▶ Input data:
---
(** The lemma behind every pass that only touches expressions. *)
Lemma executeSelect_ext s s' rows :
  (∀ row, row ∈ rows → keeps (s_where s') row = keeps (s_where s) row) →
  Forall2 (same_column rows) (s_columns s) (s_columns s') →
  s_distinct s' = s_distinct s → s_fromTable s' = s_fromTable s →
  s_fromAlias s' = s_fromAlias s → s_joins s' = s_joins s → s_orderBy s' = s_orderBy s →
  s_limit s' = s_limit s → s_offset s' = s_offset s →
  is_grouped s = false → is_grouped s' = false →
  executeSelect std_sort iterate cat s' rows = executeSelect std_sort iterate cat s rows.
Proof.
  intros Hw Hc Ed Et Ea Ej Eo El Ef Hg Hg'. unfold executeSelect, select_output.
  rewrite Hg, Hg', Ed, Eo, El, Ef, (filter_rows_ext (s_where s) (s_where s')) by done.
  destruct (filter_rows (s_where s) rows) as [kept|] eqn:Hf; [cbn [rbind]|done].
  assert (kept ⊆ rows) as Hsub.
  { apply filter_rows_Ok in Hf as [Hin _]. rewrite Forall_forall in Hin.
    intros r Hr. by apply Hin. }
  rewrite (apply_biggest_same s s' rows) by done.
  destruct (apply_biggest s kept) as [[out whole]|] eqn:Hb; [cbn [rbind]|done].
  apply apply_biggest_sub in Hb as (Hsub' & _).
  assert (result_columns cat s' whole out = result_columns cat s whole out) as ->.
  { unfold result_columns, outputNames.
    destruct out as [|r out]; [by eapply output_names_same|].
    destruct whole; [done|]. by eapply output_names_same. }
  assert (plain_output s' whole (result_columns cat s whole out) out =
          plain_output s whole (result_columns cat s whole out) out) as ->; [|done].
  unfold plain_output. apply rmap_ext_in. intros r Hr.
  assert (project s' r (Some out) = project s r (Some out)) as ->.
  { unfold project. rewrite (rmap_ext (project_one r (Some out)) (project_one r (Some out))
                               (s_columns s)); [done|].
    eapply Forall2_impl; [exact Hc|]. intros x y Hxy.
    eapply project_one_same; [done|]. by apply Hsub, Hsub'. }
  unfold orderKeys. by rewrite Eo.
Qed.

(** ** What each pass makes of a column *)

Definition column_no_nan (rows : list EvalRow) (x : Node) : Prop :=
  match x with
  | FunctionCall _ args _ _ _ => ∀ row, row ∈ rows → Forall (no_nan_ordering row) args
  | _ => ∀ row, row ∈ rows → no_nan_ordering row x
  end.

(** Folding a literal operation drops its alias; see [fold_drops_alias]. *)
Definition unaliased (x : Node) : Prop :=
  match x with
  | BinaryOp _ _ _ alias _ | UnaryOp _ _ alias _ => alias = ""
  | _ => True
  end.

Lemma fold_hasAggregate x n y n' :
  foldConstants x n = Ok (y, n') → hasAggregate y = hasAggregate x.
Proof.
  revert n y n'. induction x as [| | |op l IHl r IHr alias p|op e IH alias p|f args d alias p| |];
    intros n y n' H; cbn [foldConstants] in H; pass_inv; try done.
  - specialize (IHl _ _ _ Hm). specialize (IHr _ _ _ Hm0).
    destruct (tryFoldExpr_cases _ _ _ _ Hm1) as [[v ->]|[-> _]]; cbn [default]; unfold id;
      cbn [hasAggregate]; [|by rewrite IHl, IHr].
    destruct a as [| | | | | | |]; try discriminate Hm1.
    destruct a0 as [| | | | | | |]; try discriminate Hm1. by rewrite <- IHl, <- IHr.
  - specialize (IH _ _ _ Hm).
    destruct (fold_unary_cases _ _ _ _ _ _ _ Hk) as [[v ->]|[-> _]]; cbn [hasAggregate];
      [|done].
    destruct a as [| | | | | | |]; try discriminate Hk. done.
Qed.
---
▶ What to do:
The lines in the records above that include the word "Some" must be copied out.

▶ Answer box:
  assert (project s' r (Some out) = project s r (Some out)) as ->.
  { unfold project. rewrite (rmap_ext (project_one r (Some out)) (project_one r (Some out))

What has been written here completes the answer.